Electrical wiring in general refers to conductors used to carry electricity, and their accessories. This article describes general aspects of electrical wiring as used to provide power in or to buildings and structures, commonly referred to as building wiring. Electrical wiring practices vary greatly by locality. This article is intended to describe common features of electrical wiring that should apply worldwide.

Wiring Safety Codes

In industrialized countries installation of wiring is governed by national or local regulations. While in certain countries a single national body is responsible for electrical safety and installations code, in some other countries a national technical standards-setting organization will produce only a model electrical code, which is then adopted, perhaps with local amendments, by state/provincial or city regulations. The intention of wiring safety codes is to provide technical, performance and material standards that will allow efficient distribution of electrical energy and communication signals, at the same time protecting persons in the building from electric shock and preventing fire or explosion. Electrical codes arose in the 1880's with the early commercial introduction of electrcal power, since many conflicting standards existed for the selection of wire sizes and other design rules for electrical installations.

Country Specific

North America

The first electrical codes in the United States originated in New York in 1881 to regulate installations of electric lighting. The U.S. National Fire Protection Association, a private nonprofit association formed by insurance companies, produced the first draft of the U.S. National Electrical Code in 1885.

Since 1927, the Canadian Standards Association has produced the Canadian Safety Standard for Electrical Installations, which is the basis for provincial electrical codes.

Although these two national standards deal with the same physical phenomena and broadly similar objectives, they differ significantly in technical detail. As part of the NAFTA program, US and Canadian standards are slowly converging towards each other, in a process known as harmonization.

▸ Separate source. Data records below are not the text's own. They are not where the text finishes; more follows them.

Lemma StronglySorted_at {A} (R : A -> A -> Prop) (l : list A) :
  StronglySorted R l <->
  forall i j x y, (i < j)%nat -> l !! i = Some x -> l !! j = Some y -> R x y.
Proof.
  induction l as [|a l IH]; [split; [done|constructor]|]. split.
  - intros H. inversion H as [|? ? Hl Ha]; subst. rewrite Forall_forall in Ha.
    intros [|i] [|j] x y Hij Hx Hy; simpl in *; try lia.
    + injection Hx as ->. apply Ha. by eapply list_elem_of_lookup_2.
    + apply (proj1 IH Hl i j x y); [lia|done|done].
  - intros H. constructor.
    + apply IH. intros i j x y Hij Hx Hy. apply (H (S i) (S j)); [lia|done|done].
    + apply Forall_forall. intros y Hy. apply list_elem_of_lookup_1 in Hy as [j Hj].
      apply (H O (S j) a y); [lia|done|done].
Qed.

(** C22. [sort] (and so [qsort]) permutes the first [cnt] elements into ascending order and
    leaves the others, for every callback that orders as its documentation requires; each
    [heapify] ends within the height of the heap. *)
Theorem sort_correct {A} (compare : A -> A -> Z) `{!CompareOrder compare}
    (array : list A) (cnt : Z) :
  0 <= cnt <= Z.of_nat (length array) ->
  exists array', sort compare array cnt = Ret array' /\ qsort compare array cnt = Ret array' /\
    array ≡ₚ array' /\ drop (Z.to_nat cnt) array' = drop (Z.to_nat cnt) array /\
    StronglySorted (fun x y => compare x y <= 0) (take (Z.to_nat cnt) array').
Proof.
  intros Hc.
  assert (Hs : exists array', sort compare array cnt = Ret array' /\ array ≡ₚ array' /\
    (forall a b, 1 <= a -> a < b -> b <= cnt -> le_at compare array' a b) /\
    (forall j, cnt < j -> at1 array' j = at1 array j)).
  { unfold sort. pose proof (Z.div_mod cnt 2). pose proof (Z.mod_pos_bound cnt 2).
    destruct (build_heap_correct compare cnt (Z.to_nat (cnt / 2)) array)
      as (l1 & -> & Hp1 & Hh1 & Hout1); [lia|lia| |].
    { intros p c Hp Hpc. unfold child in *. lia. }
    cbn [obind]. pose proof (Permutation_length Hp1).
    destruct (sort_heap_correct compare cnt (Z.to_nat cnt) l1)
      as (l2 & -> & Hp2 & Hs2 & Hout2); [lia|lia|by rewrite Z2Nat.id by lia|intros; lia|].
    exists l2. split_and!; [done|by etrans|done|]. intros j Hj. by rewrite Hout2, Hout1. }
  destruct Hs as (l & Hl & Hp & Hs & Hout). exists l. pose proof (Permutation_length Hp).
  split_and!; [done|exact Hl|done| |].
  - apply list_eq. intros i. rewrite !lookup_drop.
    specialize (Hout (Z.of_nat (Z.to_nat cnt + i) + 1) ltac:(lia)). unfold at1, aget in Hout.
    replace (Z.of_nat (Z.to_nat cnt + i) + 1 - 1) with (Z.of_nat (Z.to_nat cnt + i)) in Hout by lia.
    replace (0 <=? _) with true in Hout by lia. by rewrite Nat2Z.id in Hout.
  - apply StronglySorted_at. intros i j x y Hij Hx Hy.
    apply lookup_take_Some in Hx as [Hx Hi], Hy as [Hy Hj].
    apply (Hs (Z.of_nat i + 1) (Z.of_nat j + 1)); [lia|lia|lia| |]; unfold at1, aget.
    + replace (0 <=? _) with true by lia. by replace (Z.to_nat _) with i by lia.
    + replace (0 <=? _) with true by lia. by replace (Z.to_nat _) with j by lia.
Qed.
(* ===== verification/Hash.v ===== *)
(** The chained hash table (lib/kernel/hash.c).  A bucket is the sequence of the addresses of
    its elements: that the list routines implement sequences is proved in KListFacts.  The
    hash and comparison callbacks (with their auxiliary data) are arguments, and so is
    whether an allocation succeeds. *)
From S2P Require Import Prelude KList Palloc KString.

(** * Definitions *)

Definition hash_elem : Type := loc.

Record hash := mk_hash { elem_cnt : Z; bucket_cnt : Z; buckets : list (list hash_elem) }.

(** The position of an iterator in its bucket: the sentinels, an element, or null. *)
Inductive cursor := AtHead | At (e : hash_elem) | AtEnd | AtNull.
Record hash_iterator := mk_iter { it_bucket : Z; it_elem : cursor }.

#[export] Instance cursor_eq_dec : EqDecision cursor.
Proof. solve_decision. Defined.

Definition hash_size (h : hash) : Z := elem_cnt h.
Definition hash_empty (h : hash) : bool := elem_cnt h =? 0.

Definition FNV_32_PRIME : Z := 16777619.
Definition FNV_32_BASIS : Z := 2166136261.

Fixpoint hash_bytes_loop (n : nat) (m : memory) (buf hash : Z) : Z :=
  match n with
  | O => hash
  | S n => hash_bytes_loop n m (buf + 1) (Z.lxor (u32 (hash * FNV_32_PRIME)) (KString.rd m buf))
  end.
Definition hash_bytes (m : memory) (buf size : Z) : outcome Z :=
  assert? negb (buf =? NULL) in
  Ret (hash_bytes_loop (Z.to_nat size) m buf FNV_32_BASIS).

Fixpoint hash_string_loop (fuel : nat) (m : memory) (s hash : Z) : outcome Z :=
  match fuel with
  | O => NoFuel
  | S fuel =>
      if negb (KString.rd m s =? 0)
      then hash_string_loop fuel m (s + 1)
             (Z.lxor (u32 (hash * FNV_32_PRIME)) (KString.rd m s))
      else Ret hash
  end.
Definition hash_string (fuel : nat) (m : memory) (s : Z) : outcome Z :=
  assert? negb (s =? NULL) in
  hash_string_loop fuel m s FNV_32_BASIS.

(** The four bytes of the [int], little endian. *)
Definition int_bytes (i : Z) : memory := fun a => u32 i / 2 ^ (8 * (a - 1)).
Definition hash_int (i : Z) : outcome Z := hash_bytes (int_bytes i) 1 4.

Definition turn_off_least_1bit (x : Z) : Z := Z.land x (u32 (x - 1)).
Definition is_power_of_2 (x : Z) : bool := negb (x =? 0) && (turn_off_least_1bit x =? 0).

Definition BEST_ELEMS_PER_BUCKET : Z := 2.

Fixpoint power_of_2_loop (fuel : nat) (new_bucket_cnt : Z) : outcome Z :=
  match fuel with
  | O => NoFuel
  | S fuel =>
      if negb (is_power_of_2 new_bucket_cnt)
      then power_of_2_loop fuel (turn_off_least_1bit new_bucket_cnt)
      else Ret new_bucket_cnt
  end.

Section Table.
Variable hash_hash : hash_elem -> Z.
Variable hash_less : hash_elem -> hash_elem -> bool.
(** Whether [malloc] grants a request of this many bytes. *)
Variable malloc_ok : Z -> bool.

Definition sizeof_list : Z := 16.

(** The destructor's calls, in order, are the second result. *)
Fixpoint hash_clear_loop (bs : list (list hash_elem)) (destructor : bool)
    : list (list hash_elem) * list hash_elem :=
  match bs with
  | [] => ([], [])
  | bucket :: bs =>
      let '(bs', calls) := hash_clear_loop bs destructor in
      ([] :: bs', (if destructor then bucket else []) ++ calls)
  end.
Definition hash_clear (h : hash) (destructor : bool) : hash * list hash_elem :=
  let '(bs, calls) := hash_clear_loop (buckets h) destructor in
  (mk_hash 0 (bucket_cnt h) bs, calls).

(** The freshly allocated buckets are initialized by [hash_clear] with no destructor. *)
Definition hash_init : option hash :=
  let bucket_cnt := 4 in
  if malloc_ok (sizeof_list * bucket_cnt)
  then Some (fst (hash_clear (mk_hash 0 bucket_cnt (replicate (Z.to_nat bucket_cnt) [])) false))
  else None.

Definition hash_destroy (h : hash) (destructor : bool) : list hash_elem :=
  if destructor then snd (hash_clear h destructor) else [].

Definition find_bucket (h : hash) (e : hash_elem) : Z :=
  Z.land (hash_hash e) (bucket_cnt h - 1).

Fixpoint find_elem (bucket : list hash_elem) (e : hash_elem) : option hash_elem :=
  match bucket with
  | [] => None
  | hi :: rest =>
      if negb (hash_less hi e) && negb (hash_less e hi) then Some hi else find_elem rest e
  end.

Definition insert_elem (h : hash) (bucket : Z) (e : hash_elem) : outcome hash :=
  let? b := aread (buckets h) bucket in
  let? bs := aset (buckets h) bucket (e :: b) in
  Ret (mk_hash (u32 (elem_cnt h + 1)) (bucket_cnt h) bs).

(** [list_remove] unlinks the element from whichever bucket holds it. *)
Definition remove_elem (h : hash) (e : hash_elem) : hash :=
  mk_hash (u32 (elem_cnt h - 1)) (bucket_cnt h)
    (map (filter (fun x => x <> e)) (buckets h)).

Fixpoint move_bucket_loop (h : hash) (bucket : list hash_elem) : outcome hash :=
  match bucket with
  | [] => Ret h
  | elem :: rest =>
      let i := find_bucket h elem in
      let? b := aread (buckets h) i in
      let? bs := aset (buckets h) i (elem :: b) in
      move_bucket_loop (mk_hash (elem_cnt h) (bucket_cnt h) bs) rest
  end.
Fixpoint move_buckets_loop (h : hash) (old_buckets : list (list hash_elem)) : outcome hash :=
  match old_buckets with
  | [] => Ret h
  | old_bucket :: rest =>
      let? h := move_bucket_loop h old_bucket in
      move_buckets_loop h rest
  end.

Definition rehash (h : hash) : outcome hash :=
  let old_buckets := buckets h in
  let old_bucket_cnt := bucket_cnt h in
  let new_bucket_cnt := elem_cnt h / BEST_ELEMS_PER_BUCKET in
  let new_bucket_cnt := if new_bucket_cnt <? 4 then 4 else new_bucket_cnt in
  let? new_bucket_cnt := power_of_2_loop 33 new_bucket_cnt in
  if new_bucket_cnt =? old_bucket_cnt then Ret h
  else if negb (malloc_ok (u32 (sizeof_list * new_bucket_cnt))) then Ret h
  else
    let h := mk_hash (elem_cnt h) new_bucket_cnt (replicate (Z.to_nat new_bucket_cnt) []) in
    move_buckets_loop h old_buckets.

Definition hash_find (h : hash) (e : hash_elem) : outcome (option hash_elem) :=
  let? b := aread (buckets h) (find_bucket h e) in
  Ret (find_elem b e).

Definition hash_insert (h : hash) (new : hash_elem) : outcome (hash * option hash_elem) :=
  let bucket := find_bucket h new in
  let? b := aread (buckets h) bucket in
  let old := find_elem b new in
  let? h := (match old with None => insert_elem h bucket new | Some _ => Ret h end) in
  let? h := rehash h in
  Ret (h, old).

Definition hash_replace (h : hash) (new : hash_elem) : outcome (hash * option hash_elem) :=
  let bucket := find_bucket h new in
  let? b := aread (buckets h) bucket in
  let old := find_elem b new in
  let h := match old with Some o => remove_elem h o | None => h end in
  let? h := insert_elem h bucket new in
  let? h := rehash h in
  Ret (h, old).

Definition hash_delete (h : hash) (e : hash_elem) : outcome (hash * option hash_elem) :=
  let? b := aread (buckets h) (find_bucket h e) in
  let found := find_elem b e in
  match found with
  | Some o => let? h := rehash (remove_elem h o) in Ret (h, found)
  | None => Ret (h, found)
  end.

(** The calls of the action, in order. *)
Fixpoint hash_apply_loop (bs : list (list hash_elem)) : list hash_elem :=
  match bs with [] => [] | bucket :: bs => bucket ++ hash_apply_loop bs end.
Definition hash_apply (h : hash) : list hash_elem := hash_apply_loop (buckets h).

Definition bucket_begin (l : list hash_elem) : cursor :=
  match l with [] => AtEnd | e :: _ => At e end.
(** [list_next] in the bucket [l]. *)
Fixpoint next_after (l : list hash_elem) (e : hash_elem) : outcome cursor :=
  match l with
  | [] => UB
  | x :: l => if decide (x = e) then Ret (bucket_begin l) else next_after l e
  end.
Definition bucket_next (l : list hash_elem) (c : cursor) : outcome cursor :=
  match c with
  | AtHead => Ret (bucket_begin l)
  | At e => next_after l e
  | AtEnd | AtNull => UB
  end.

Definition hash_first : hash_iterator := mk_iter 0 AtHead.

Fixpoint hash_next_loop (fuel : nat) (h : hash) (i : hash_iterator) : outcome hash_iterator :=
  match fuel with
  | O => NoFuel
  | S fuel =>
      if decide (it_elem i = AtEnd) then
        let b := it_bucket i + 1 in
        if bucket_cnt h <=? b then Ret (mk_iter b AtNull)
        else
          let? l := aread (buckets h) b in
          hash_next_loop fuel h (mk_iter b (bucket_begin l))
      else Ret i
  end.
Definition hash_next (h : hash) (i : hash_iterator) : outcome hash_iterator :=
  let? l := aread (buckets h) (it_bucket i) in
  let? c := bucket_next l (it_elem i) in
  hash_next_loop (S (Z.to_nat (bucket_cnt h))) h (mk_iter (it_bucket i) c).
Definition hash_cur (i : hash_iterator) : option hash_elem :=
  match it_elem i with At e => Some e | _ => None end.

In the United States local governing bodies such as counties or cities often include the National Electrical Code in their local building codes by reference along with any local differences. Article 230 is dedicated fully to electrical services. Because of copyright law one most obtain both the local codes and the National Electrical Code separately.

Europe

In European countries, an attempt has been made to harmonize national wiring standards in an IEC standard, IEC 60364 Electrical Installations for Buildings. However, this standard is not written in such language that it can readily be adapted as a national wiring code. Neither is it designed for field use by electrical tradesmen and inspectors for verification of compliance to national wiring standards. National codes, such as the NEC or CSA C22.2, exemplify the common objectives of IEC 60364, and provide rules in a form that allows for guidance of persons installing and inspecting electrical systems.

The 2006 edition of the Canadian electrical code references IEC 60364 and states that the code addresses the fundamental principles of electrical protection in Section 131. The Canadian code reprints Chapter 13 of IEC 60364 and it is interesting to note that there are no numerical criteria listed in that chapter whereby the adequacy of any electrical installation can be assessed.

Germany

DKE - German Commission for Electrical, Electronic & Information Technologies of DIN and VDE - is the German organisation responsible for the elaboration of electrical standards and safety specifications.

United Kingdom

In the United Kingdom wiring installations are regulated by the produced by the IEE Requirements for Electrical Installations: IEE Wiring Regulations, BS 7671: 2001 which is now in its 16th edition.

Wiring Methods

Materials for wiring interior electrical systems in buildings vary depending on:

• Rating of the circuit
• Type of occupancy of the building
• Type of electrical system
• National and local regulations
• Conditions in which the wiring must operate.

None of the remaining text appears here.